What to expect when Kentucky reopens

Aliyah Lang

The state of Kentucky plans to begin stage one of reopening the state on May 11, after closing nonessential businesses and public gathering areas on March 23. 

Governor Andy Beshear confirmed the first case of COVID-19 in Kentucky on March 6 during a live press release. Due to this single case, Gov. Beshear called for a state of emergency effective immediately.    

Within the following weeks, the state of Kentucky developed more restrictions. For example, on March 13 Gov. Beshear announced that all Kentucky K-12 schools should prepare for a closing within the next 72 hours if they weren’t already. 

In addition to school districts ultimately resorting to NTI (Non-Traditional Instruction) and the closing of many businesses and construction, places that were still open implemented safety rules.

Now in places such as the grocery store, Kentuckians are recommended to remain six feet away from all people and only allow one adult per household to enter via CDC (Centers for Disease Control and Prevention). 

After a full two months of the first confirmed COVID-19 case and almost two months of nonessential services closed, Kentuckians can expect the economy to reopen. 

Phase one of the reopening process will include relaunching manufacturing, constructional, professional, pet grooming and dealership services on May 11.

Beginning on May 20, retail stores, places of worship and funeral homes may reopen.

Lastly, on May 25 businesses such as barbershops and salons may reopen. 
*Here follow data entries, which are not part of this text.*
(** The [IndexedReminder] built in the body of both indexing loops; [now]
    is [Date.now()]. *)
Definition toIndexed (now : Z) (r : JoinedReminder) : IndexedReminder :=
  mkIndexed (jr_id r)
    (Js.orStr (jr_title r) "")
    (Js.orStr (jr_notes r) "")
    (Js.orStr (jr_listName r) "Reminders")
    (jr_listId r)
    (bool_decide (jr_completed r = 1))
    (bool_decide (jr_flagged r = 1))
    (jr_priority r)
    (convertDate (jr_dueDate r))
    (if bool_decide (jr_creationDate r = 0) then now `div` 1000
     else appleToUnix (jr_creationDate r))
    (convertDate (jr_completionDate r)).

(** ** Full rebuild *)

(** The variables of the indexing loop of [buildIndex]; [b_oldestDate] is
    [None] while it is [Infinity]. *)
Record BuildLoop := mkBuildLoop {
  b_oldestDate : option Z;
  b_newestDate : Z;
  b_completedCount : Z;
  b_pendingCount : Z;
  b_indexedReminders : list IndexedReminder;
  b_batch : list IndexedReminder }.

Definition buildStep (st : BuildLoop) (r : JoinedReminder) : M BuildLoop :=
  if negb (Js.truthyStr (jr_title r)) then ret st
  else
    let* now := dateNow in
    let indexed := toIndexed now r in
    let creationDate := ir_creationDate indexed in
    let oldest :=
      match b_oldestDate st with
      | None => creationDate
      | Some o => if bool_decide (creationDate < o) then creationDate else o
      end in
    let newest :=
      if bool_decide (b_newestDate st < creationDate) then creationDate
      else b_newestDate st in
    let completedCount :=
      if ir_completed indexed then b_completedCount st + 1 else b_completedCount st in
    let pendingCount :=
      if ir_completed indexed then b_pendingCount st else b_pendingCount st + 1 in
    let* batch := pushBatch (b_batch st) indexed in
    ret (mkBuildLoop (Some oldest) newest completedCount pendingCount
           (b_indexedReminders st ++ [indexed]) batch).

(** [unlinkSync] of an existing [index.db], [new Database] and the two
    [CREATE] statements. *)
Definition createIndexDb : M unit :=
  let* w := get in
  put (withIndexDb (Some (mkDbFile (Some (clock w)) (Tables [] []))) w).

Definition maxId (indexed : list IndexedReminder) : Z :=
  foldl (λ last r, if bool_decide (last < ir_id r) then ir_id r else last) 0 indexed.

Definition countLists (indexed : list IndexedReminder) : Z :=
  Z.of_nat (size (list_to_set (ir_listId <$> indexed) : gset Z)).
As places start to reopen, all employees and shoppers are required to wear masks until otherwise permitted. In addition, facilities must implement the rule of six feet social distancing and reduced capacity recommended by CDC.      

The second phase of reopening the state is set to start on May 22 with restaurant dining of 33% capacity and outdoor dining being allowed. On June 1, theaters and fitness centers will be able to open.

On June 11, campgrounds will reopen, followed by childcare and outdoor youth sports. 

Businesses that open within phases one and two are expected to increase their percentage of capacity once given order by Gov. Beshear. This will be based on the amount of COVID-19 cases following the reopening. 

 There have not been any set dates for in-person high school graduations, rescheduled trips or proms in the state. However, JCPS announced that all 25 high schools will have live-streamed virtual graduations for the class of 2020. 

The virtual graduations are set to begin in the last week of May and will be streamed on the JCPS Youtube channel. Additionally, they are planned to be as formal as possible and call every graduating student’s name.

Overall, the state of Kentucky plans to ease into reopening the state while taking the right precautions.

All citizens and corporations are expected to follow the restrictions implemented by the state of Kentucky and CDC guidelines. If broken, legal actions may be taken.